Enlarged Liver In My Dog

Mama


15/08/2010 Yesterday I unveiled Mdogo Mom would be my African name: ADISA.

Days earlier he had promised to put me an African name because I was already one of his daughters. When she said with a smile worthy of being described as "magnificent" - that my Adisa name would, I felt so honored that my soul the limits of my skin were falling short, someone, do not know who he was inflating it without weighing the consequences, that something, somehow, had sought my heart accelerate due to the overwhelming emotion at the borders of my body decayed.

I am very proud to have made it this far, I am happy living in Africa and have the opportunity to share with these people, I feel quite uplifted because they make me feel like a member of the family.

Sometimes I wish I had the power stop time, to live the moments as if they were to be forever in my memory, without the fade time without hugs from oblivion, with no touch of new experiences, with them there, lived, frozen in those files that could go when so desired.

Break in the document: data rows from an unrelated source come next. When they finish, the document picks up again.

Lemma load_segment_costs data size ph s :
  seg_ok data size ph → costs fst_fa (4 * seg_pages ph) (load_segment data size ph s) (fa s).
Proof using H0.
  intros [(? & ? & ?) _ _]. unfold load_segment.
  case_match; [by apply (costs_weaken _ 0); [lia|apply costs_keep]|].
  case_match; [by apply (costs_weaken _ 0); [lia|apply costs_keep]|].
  rewrite u64_small by (unfold is_u64; lia). rewrite <-(Nat.add_0_r (4 * _)).
  apply (costs_bind fa); [apply load_pages_costs|]. intros s1 _. by apply costs_keep.
Qed.

(** ** A segment *)

Lemma fills_ext (I J : Z → Prop) fl f s s' : (∀ v, I v ↔ J v) → fills I fl f s s' → fills J fl f s s'.
Proof.
  intros Hij [X In Out New Ri Ke]. split; [done|intros v Hv Hj; by apply In; [|apply Hij]|intros v Hv Hj; apply Out; [done|]; by rewrite Hij|..].
  - intros v Hv Hj. by apply New; [|apply Hij].
  - intros v Hv Hj. by apply Ri; [|apply Hij].
  - intros v fl' Hv Hj. apply Ke; [done|]. by rewrite Hij.
Qed.

Lemma fills_none (I : Z → Prop) fl f s : user_ok s → (∀ v, ¬ I v) → fills I fl f s s.
Proof. intros Hu Hn. split; [apply extends_refl, Hu|intros v _ Hv; by destruct (Hn v)|done|intros v _ Hv; by destruct (Hn v)..|done]. Qed.

Lemma load_pages_spec data size ph flags n va s :
  user_ok s → seg_ok data size ph → 0 ≤ va → va + Z.of_nat n * PAGE_SIZE ≤ 2 ^ 47 → va `mod` PAGE_SIZE = 0 →
  Z.land flags PHYS_MASK = 0 → Z.testbit flags 0 = true →
  ensures (load_pages n data ph flags va s) (fills (λ v, va ≤ v < va + Z.of_nat n * PAGE_SIZE) flags (image data ph) s).
Proof using All.
  intros Hu Hseg Hva Hend Hal Hfl Hb. revert va s Hu Hva Hend Hal. induction n as [|n IH]; intros va s Hu Hva Hend Hal; cbn [load_pages].
  { simpl. apply fills_none; [done|]. intros v. lia. }
  eapply ensures_bind; [apply (load_page_spec data size); try done; unfold PAGE_SIZE in *; lia|].
  intros s1 F1. pose proof (extends_user _ _ Hu (fi_ext _ _ _ _ _ F1)) as Hu1.
  eapply ensures_mono; [apply IH; [done|unfold PAGE_SIZE in *; lia..|]|].
  { rewrite Z.add_mod, Hal by (unfold PAGE_SIZE; lia). reflexivity. }
  intros s2 F2. eapply fills_ext; [|eapply fills_trans; [..|exact F1|exact F2]].
  - intros v. cbn beta. unfold PAGE_SIZE. lia.
  - intros v. apply and_dec; apply Z_le_dec || apply Z_lt_dec.
  - intros v. apply and_dec; apply Z_le_dec || apply Z_lt_dec.
  - intros v. cbn beta. lia.
Qed.

Lemma page_up_down x y :
  0 ≤ x ≤ y → y ≤ 2 ^ 47 →
  0 ≤ page_down x ∧ page_up y ≤ 2 ^ 47 ∧ page_down x `mod` PAGE_SIZE = 0 ∧
  page_down x + Z.of_nat (pages_between (page_down x) (page_up y)) * PAGE_SIZE = page_up y.
Proof.
  intros Hx Hy. unfold pages_between, page_up. rewrite page_down_eq.
  change (PAGE_SIZE - 1) with 4095. rewrite !band_not_4095. unfold PAGE_SIZE.
  rewrite u64_small by (unfold is_u64; lia). Z.div_mod_to_equations. lia.
Qed.

Lemma load_segment_spec data size ph s :
  user_ok s → seg_ok data size ph →
  ensures (load_segment data size ph s) (λ '(s', ok), ok = true ∧ fills (in_seg ph) (seg_flags (ph_flags ph)) (image data ph) s s').
Proof using All.
  intros Hu Hseg. pose proof Hseg as [(Ha1 & Ha2 & Ha3) (Hf1 & Hf2 & Hf3) Hsz]. unfold load_segment.
  rewrite (proj2 (Z.ltb_ge (ph_memsz ph) _)), (proj2 (Z.ltb_ge size _)), (proj2 (Z.ltb_ge (size - _) _)) by lia. cbn [orb].
  rewrite u64_small by (unfold is_u64; lia). fold (seg_lo ph) (seg_hi ph).
  destruct (page_up_down (ph_vaddr ph) (ph_vaddr ph + ph_memsz ph)) as (L0 & L1 & L2 & L3); [lia..|].
  fold (seg_lo ph) in *. fold (seg_hi ph) in *. destruct (seg_flags_ok (ph_flags ph)) as [F1 F2].
  eapply ensures_bind; [apply (load_pages_spec data size); done || lia|].
  intros s' Hf. simpl. split; [done|]. eapply fills_ext; [|exact Hf]. intros v. cbn beta. unfold in_seg. lia.
Qed.

(** ** The program *)

Fixpoint disjoint_segs (L : list Phdr) : Prop :=
  match L with
  | [] => True
  | ph :: L => (∀ ph', ph' ∈ L → ∀ va, in_seg ph va → ¬ in_seg ph' va) ∧ disjoint_segs L
  end.

(** The segments of [L] are loaded in [s'], and nothing else changed. *)
Record loaded (data : list Z) (L : list Phdr) (s s' : Vmm A) : Prop := {
  lo_ext : extends P (get_pml4 s) s s';
  lo_in ph va : ph ∈ L → 0 ≤ va < 2 ^ 47 → in_seg ph va → holds s' va (image data ph va);
  lo_out va : 0 ≤ va < 2 ^ 47 → (∀ ph, ph ∈ L → ¬ in_seg ph va) →
    walk (pm s') (get_pml4 s') va = walk (pm s) (get_pml4 s) va;
  lo_new ph va : ph ∈ L → 0 ≤ va < 2 ^ 47 → in_seg ph va → free_frame s (frame_of (walk (pm s') (get_pml4 s') va));
  lo_rights ph va : ph ∈ L → 0 ≤ va < 2 ^ 47 → in_seg ph va → rights (pm s') (get_pml4 s') va (seg_flags (ph_flags ph));
  lo_keep va fl : 0 ≤ va < 2 ^ 47 → (∀ ph, ph ∈ L → ¬ in_seg ph va) →
    rights (pm s) (get_pml4 s) va fl → rights (pm s') (get_pml4 s') va fl;
}.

even, perhaps, that's my pure reason to write these lines today, you and I read. I decided to build my own time machine, waiting, or rather almost praying that in twenty years I repent of my bad qualities to describe the unforgettable moments, but even more so when it comes to describing as unprecedented feeling, so quickly emotions.

And yes, I ask God to give me the wisdom to understand what I have come to understand here, to learn what they know in two decades and, above all, never forget that within so much pain there is a unique core-only to be huge-called love.